On Olongo Africa’s website, Water, a story published in English by an Igbo writer, can be read in Nigerian Pidgin, and Moráyọ̀, a story published in English by a Yorùbá-British woman in Shona, which is mainly spoken in Zimbabwe. To Have a Ghost Baby, first published in English by an Igbo writer, can now be enjoyed by Tamazight-speaking readers all over West- and North Africa, while The Dark-Blue Suit, originally published in Portuguese by an Angolan writer, is now accessible in Hausa. The list goes on and on. The ominous collective “of writers, artists, and editors fighting for the independent press” behind experimental news, arts and culture magazine Popula, is behind the initiative, which has set its sights on translating African writers into African languages.
The idea behind Olongo Africa, is motivated by circumstances. In many cases, it is easier to read published African writers in Swedish, Korean, German or Japanese than in Hausa, Tiv or Ibibio. “Could it one day become commonplace to have African stories exist in as many other African languages as they are in non-African languages?” they ask. Olongo Africa’s founders are interested in the interaction between African languages and how they transport stories across cultural and human boundaries. They are also interested in cementing the multilingual character of the African continent in a way that can be creatively significant. For them, this neglected area of translation could extend the universality of stories into more geographical and intellectual spaces.

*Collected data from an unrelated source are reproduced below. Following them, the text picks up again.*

Definition find_path (e : Env) (m : MeshData) (to id : Z) : option PathEntry :=
  match
    (ps ← path_table (pths m) !! to;
     List.find (fun p => bool_decide (path_id p = id) && negb (expired p (now_unix e))) ps)
  with
  | Some p => Some p
  | None =>
      p ← forward_paths (pths m) !! id;
      if expired p (now_unix e) then None else Some p
  end.

(** [iter().position(|h| *h == self_node_id)]. *)
Definition position (self : Z) (hs : list Z) : option nat := fst <$> list_find (fun h => h = self) hs.

Definition is_probe_response (h : Frame.MeshFrameHeader) : bool :=
  bool_decide (Frame.packet_type_ h = Frame.packet_type.PATH_PROBE) &&
  bool_decide (Z.land (Frame.flags h) PATH_PROBE_FLAG_RESPONSE <> 0).

Definition path_next_node (e : Env) (m : MeshData) (h : Frame.MeshFrameHeader) : option Z :=
  p ← find_path e m (Frame.to_node_id h) (Frame.path_id h);
  idx ← position (self_node_id (cfg m)) (hops p);
  if is_probe_response h then
    match idx with
    | O => Some (Frame.to_node_id h)
    | S i => hops p !! i
    end
  else hops p !! S idx.

(** The first endpoint that takes the frame. *)
Fixpoint forward_first (e : Env) (frame : list Z) (addrs : list SocketAddr) : option SocketAddr :=
  match addrs with
  | [] => None
  | addr :: addrs =>
      match send_frame e addr frame with
      | SendOk => Some addr
      | SendErr _ => forward_first e frame addrs
      end
  end.

(** *** Broadcast *)

Definition set_seen (m : MeshData) (x : gmap (Z * Z) Z) : MeshData :=
  with_flood m (mk_flood (broadcast_seq (fld m)) (broadcast_replay (fld m)) x).

Definition prune_flood_seen (e : Env) (m : MeshData) : MeshData :=
  set_seen m (filter (fun x => snd x >= now e - FLOOD_SEEN_TTL) (flood_seen (fld m))).

Definition broadcast_opted_in (m : MeshData) (node_id : Z) : bool :=
  match peer_capabilities (cfg m) !! node_id with
  | Some c => bool_decide (Z.land c CAPABILITY_BROADCAST <> 0)
  | None => false
  end.

Definition flood_targets (e : Env) (m : MeshData) (source : Z) : list Z :=
  List.filter (fun id => bool_decide (id <> self_node_id (cfg m)) && bool_decide (id <> source) &&
                         broadcast_opted_in m id) (walk e).

Fixpoint flood_send (e : Env) (m : MeshData) (frame : list Z) (ids : list Z) : list Z * MeshData :=
  match ids with
  | [] => ([], m)
  | id :: ids =>
      match addrs ← endpoint_table (cfg m) !! id; forward_first e frame addrs with
      | Some addr => let '(l, m) := flood_send e (emit m addr frame) frame ids in (id :: l, m)
      | None => flood_send e m frame ids
      end
  end.

Definition relay_broadcast (e : Env) (m : MeshData) (header : Frame.MeshFrameHeader) (frame : list Z)
    : RelayOutcome * list Z * MeshData :=
  if decide (Frame.packet_type_ header <> Frame.packet_type.BROADCAST)
  then (RelayDropped UnsupportedType, frame, m)
  else
    match broadcast_key (cfg m) with
    | None => (RelayDropped NoKeyDst, frame, m)
    | Some bkey =>
        if decide (route_mac bkey (Frame.auth_input header) <> Frame.route_mac_ header)
        then (RelayDropped BadRouteMac, frame, m)
        else if decide (Frame.from_node_id header = self_node_id (cfg m))
        then (RelayDropped Duplicate, frame, m)
        else
          let m := prune_flood_seen e m in
          let k := (Frame.from_node_id header, Frame.seq header) in
          if decide (is_Some (flood_seen (fld m) !! k)) then (RelayDropped Duplicate, frame, m)
          else if decide (Frame.ttl header = 0) then (RelayDropped TtlExpired, frame, m)
          else
            let m := set_seen m (<[k := now e]> (flood_seen (fld m))) in
            if flood_token e then
              let frame := Frame.decrement_ttl frame in
              let '(l, m) := flood_send e m frame (flood_targets e m (Frame.from_node_id header)) in
              (Flooded (Frame.from_node_id header) l, frame, m)
            else (Flooded (Frame.from_node_id header) [], frame, m)
    end.

Definition build_broadcast_frame (m : MeshData) (payload : list Z) : outcome SendError (list Z) * MeshData :=
  match broadcast_key (cfg m) with
  | None => (Err SendNoKeyDst, m)
  | Some bkey =>
      let q := broadcast_seq (fld m) in
      (map_err (fun _ => SendAead)
         (Frame.build_frame (frame_header (self_node_id (cfg m)) Frame.BROADCAST_NODE_ID
            Frame.packet_type.BROADCAST Frame.PATH_ID_DEFAULT q) bkey bkey 0 payload),
       with_flood m (mk_flood (wrap 32 (q + 1)) (broadcast_replay (fld m)) (flood_seen (fld m))))
  end.

Definition handle_broadcast_frame (m : MeshData) (from : Z) (frame : list Z) : IncomingEvent * MeshData :=
  match broadcast_key (cfg m) with
  | None => (Dropped NoKeyDst, m)
  | Some bkey =>
      match Frame.decode frame with
      | Ok header =>
          let w := default Replay.new (broadcast_replay (fld m) !! from) in
          match Replay.check_and_mark w (Frame.seq header) with
          | Ok (fresh, w) =>
              let m := with_flood m (mk_flood (broadcast_seq (fld m))
                (<[from := w]> (broadcast_replay (fld m))) (flood_seen (fld m))) in
              if negb fresh then (Dropped DropReplay, m)
              else
                match Frame.open_frame_in_place frame bkey bkey 0 with
                | Ok (_, payload, _) => (Broadcast from payload, m)
                | Err Frame.RouteMac => (Dropped BadRouteMac, m)
                | Err _ => (Dropped DropAead, m)
                | Panic => (Panicked, m)
                end
          | _ => (Panicked, m)
          end
      | _ => (Dropped Short, m)
      end
  end.

(** *** The forwarding decision; also the frame buffer after the call *)

Definition relay (e : Env) (m : MeshData) (frame : list Z) : RelayOutcome * list Z * MeshData :=
  if decide (length frame < Frame.HEADER_LEN)%nat then (RelayDropped Short, frame, m)
  else
    match Frame.decode frame with
    | Ok header =>
        let to := Frame.to_node_id header in
        let explicit := bool_decide (Frame.path_id header <> Frame.PATH_ID_DEFAULT) in
        if decide (Frame.version header <> Frame.VERSION) then (RelayDropped BadVersion, frame, m)
        else if decide (to = Frame.BROADCAST_NODE_ID) then relay_broadcast e m header frame
        else
          let key := if explicit then key_path_table (pths m) !! Frame.path_id header
                     else key_dst_table (cfg m) !! to in
          match key with
          | None => (RelayDropped NoKeyDst, frame, m)
          | Some route_key =>
              if decide (route_mac route_key (Frame.auth_input header) <> Frame.route_mac_ header)
              then (RelayDropped BadRouteMac, frame, m)
              else if decide (to = self_node_id (cfg m))
              then (Delivered (Frame.from_node_id header), frame, m)
              else if decide (Frame.ttl header = 0) then (RelayDropped TtlExpired, frame, m)
              else
                match if explicit then path_next_node e m header else Some to with
                | None => (RelayDropped NoEndpoint, frame, m)
                | Some next_node =>
                    match endpoint_table (cfg m) !! next_node with
                    | None => (RelayDropped NoEndpoint, frame, m)
                    | Some addrs =>
                        let candidates := order_endpoints m next_node to
                          (retain_hop_endpoints m next_node addrs) in
                        let frame := Frame.decrement_ttl frame in
                        match forward_first e frame candidates with
                        | Some addr =>
                            (Forwarded to, frame,
                             note_tx (emit m addr frame) to (Z.of_nat (length frame)))
                        | None => (RelayDropped NoEndpoint, frame, m)
                        end
                    end
                end
          end
    | _ => (RelayDropped Short, frame, m)
    end.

To mark the occasion of International Day of the Mother Tongue on February 21 this year, they published the Olongo Africa anthology, which currently includes ten short stories in largely West-African languages as well as Shona and Kiswahili, illustrated by Moussa Kone. The anthology is set to be expanded into a larger collection and a print edition set for release later in the year. The collection’s editors Kọ́lá Túbọsún and Salawu Olajide said they were motivated to initiate this project to create cultural conversations across the continent and promote literature, lexicography, audiobooks and translation.
Each of the translations exists as an audio piece read by the translator. This is intentional for Olongo Africa, who are curious to see “whether deliberate and intentional projects of translation and orality can have any impact on the future we hope to build, where multilingualism is less of a barrier than a bridge between consciousnesses” as their introductory note explains. “How different it would be if the different peoples and cultures could speak to each other with perfect intelligibility. How wonderful to hear each other’s thoughts unfettered by the boundaries of language […] What kind of a continent would that be? And what world?” they ask.
The online anthology features fiction by Sarah Ladipo Manyika, Ayobami Adebayo, Iquo Diana Abasi, Troy Onyango, Joao Melo, N. Jane Kalu, Abubakar Adam Ibrahim, E.C. Osondu, Masimba Musodza, and Chika Unigwe. The stories are translated into Nigerian Pidgin, Igbo, Ibibio, Shona, Tiv, Hausa, Yorùbá, Kiswahili, Tamazight, and Edo. The print version of the anthology will include 10 additional stories translated into 10 additional African languages. All 20 stories will be published in a print version.